The plan will also see the establishment of a central government for the West bank and Gaza, as well as the creation of an independent Palestinian security authority.
The PA would also take control of its territories.
“The United States, as a partner, will continue to help to develop the political and economic framework necessary for a comprehensive agreement to end the conflict and enable a lasting peace for all Palestinians,” the statement said.
“The new framework will ensure the right of return for Palestinians in the region and help to secure the future of peace and stability for the Palestinian people.”
A number of other countries have expressed their support for the deal.
The White House has also been pressing Abbas to sign it, but has had limited success.
In the weeks since the final version was released, the U.N. General Assembly has also adopted resolutions calling on Abbas to reverse his decision and sign the agreement.
But the Obama administration, under pressure from Israel, is moving more forcefully to pressure Abbas to agree to the plan.
The administration has announced new sanctions against Palestinian leaders, including the Palestinian National Authority’s (PNA), as well a series of other measures that would penalize the PA’s foreign and domestic support for terror and terrorist organizations.
In addition, the White House is also pushing to isolate Abbas by making him a priority target for U.J.S.-led sanctions.
The Obama administration has also expressed concern over the possibility that the PA will attempt to implement the agreement without the United Nations, an idea that has already been considered.
A number also voiced their support of a peace deal with Israel.
In a joint statement, the European Union and Canada urged Abbas to support a “peace plan that guarantees the establishment and ongoing occupation of Palestinian lands in a sovereign, contiguous and independent Palestinian state.”
But the European Parliament is not expected to endorse the peace deal, which is expected in June.
The PA has been fighting to keep the negotiations going, with the latest step announced last week.
The Palestinian Authority said it was ready to begin work on a new Palestinian state if Israel does not sign the deal by June, and that the country will also be prepared to work with Israel on a final agreement.
“We are not seeking a settlement with Israel,” Fatah’s deputy speaker, Hani Al-Nujaba, said at a press conference in the capital, Ramallah.

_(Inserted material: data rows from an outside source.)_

(* ===== verification/Items.v ===== *)
(** * Items: the item model and the type-to-component lookup

    Models lines 13-41 of [TableOfContentsItems.tsx]: the [ItemType] tags,
    the [Item] / [ItemWithId] / [ItemWithStateAndId] interfaces and
    [getItemComponent].  At run time an item is one JavaScript object that
    carries all the fields of [ItemWithStateAndId]; the model is that object.
    Its [type] field is kept as the string it is at run time, so that the
    [default] branch of the [switch] is reachable in the model as it is in
    JavaScript. *)

From S2P Require Import Prelude.

(** ** The type tags *)

Inductive ItemType : Type :=
| menu
| link
| bullet_link.

#[export] Instance ItemType_eq_dec : EqDecision ItemType.
Proof. solve_decision. Defined.

(** The string literal of each member of the union type [ItemType]. *)
Definition ItemType_to_string (t : ItemType) : string :=
  match t with
  | menu => "menu"
  | link => "link"
  | bullet_link => "bullet-link"
  end.

(** ** Items *)

(** [ItemWithStateAndId]: [title], [type], [path?], [children?] from
    [Item], [id] from [ItemWithId], [isOpen?] from [ItemWithStateAndId].
    An optional field is an [option]; [undefined] is [None]. *)
Unset Elimination Schemes.
Inductive Item : Type := mkItem {
  title : string;
  type : string;
  path : option string;
  children : option (list Item);
  id : string;
  isOpen : option bool
}.
Set Elimination Schemes.

(** [P] holds of every child, when there are children. *)
Definition children_Forall (P : Item -> Prop) (cs : option (list Item)) : Prop :=
  match cs with None => True | Some l => Forall P l end.

(** The induction principle of the nested type: the hypothesis holds of
    every child of a node. *)
Section Item_ind.
Variable P : Item -> Prop.
Hypothesis H : forall t ty p cs i o, children_Forall P cs -> P (mkItem t ty p cs i o).

Fixpoint Item_ind (it : Item) : P it :=
  let fix go (l : list Item) : Forall P l :=
    match l with
    | [] => Forall_nil P
    | c :: l' => Forall_cons P c l' (Item_ind c) (go l')
    end in
  match it with
  | mkItem t ty p cs i o =>
      H t ty p cs i o
        (match cs return children_Forall P cs with None => I | Some l => go l end)
  end.
End Item_ind.

(** ** The type-to-component lookup *)

(** The components an item can be rendered with. *)
Inductive Component : Type :=
| CMenu
| CItemLink
| CBulletLink.

#[export] Instance Component_eq_dec : EqDecision Component.
Proof. solve_decision. Defined.

(** [getItemComponent]: the [switch] compares the tag with [===];
    [default] returns [null], here [None]. *)
Definition getItemComponent (itemType : string) : option Component :=
  if String.eqb itemType "menu" then Some CMenu
  else if String.eqb itemType "link" then Some CItemLink
  else if String.eqb itemType "bullet-link" then Some CBulletLink
  else None.

(** Case analysis on the component [getItemComponent] gives an item. *)
Tactic Notation "destruct_tag" constr(x) :=
  destruct (getItemComponent (type x)) as [[]|].
Tactic Notation "destruct_tag" constr(x) "eqn" ":" ident(E) :=
  destruct (getItemComponent (type x)) as [[]|] eqn:E.

(** The component each tag is meant to select. *)
Definition component_of_type (t : ItemType) : Component :=
  match t with
  | menu => CMenu
  | link => CItemLink
  | bullet_link => CBulletLink
  end.

(** ** Lemmas *)

(** C20: [getItemComponent] returns a component exactly for the three
    string literals of [ItemType], and for each it returns the component of
    that tag; any other string falls to [default] and yields [null]. *)
Theorem getItemComponent_spec (s : string) (c : Component) :
  getItemComponent s = Some c <->
  exists t, s = ItemType_to_string t /\ c = component_of_type t.
Proof.
  unfold getItemComponent. split.
  - destruct (String.eqb_spec s "menu") as [->|]; [intros [= <-]; by exists menu |].
    destruct (String.eqb_spec s "link") as [->|]; [intros [= <-]; by exists link |].
    destruct (String.eqb_spec s "bullet-link") as [->|]; [intros [= <-]; by exists bullet_link | done].
  - intros ([] & -> & ->); reflexivity.
Qed.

“We are prepared to sign an agreement that will allow for a Palestinian State.
We are ready to sign this agreement with Israel as long as Israel respects the rights of the Palestinians, protects its security and respects the Palestinian national aspirations.”
Palestinian President Mahmoud al-Bishr announced that he had submitted the draft agreement to the United Nation, which would then be given final approval.
Al-Beshr said he submitted the plan to the U,N.
Security Council and the International Criminal Court (ICC), but did not provide any details on how he will get it through.
The United Nations has called on the international community to reject any plan that does not include a state for the Palestinians and for all nations to make clear that Israel will not be allowed to establish any settlement in the territories occupied by it since 1967.
The Palestinians have accused Israel of crimes against the Palestinians during the 1948 war and of crimes in the Gaza Strip and the West Jerusalem area in the 1967 war.
Israel says it will not recognize any Palestinian state, and its continued construction of settlements, which the international court has ruled illegal, have fueled tensions in the Middle East.
On Monday, Palestinian President Mahmoud Mahmoud Abbas reiterated his opposition to any deal that does include the creation or establishment of an Israeli state, adding that the Palestinian position remains unchanged.
Abbas has repeatedly said he will not sign a peace agreement with the Palestinians unless they recognize Israel as the Jewish state, a position that would require Israel to relinquish sovereignty over all of Jerusalem.
The announcement of the Palestinian deal came just days after the United Kingdom said it would end its cooperation with the PA unless it also agreed to a final peace agreement.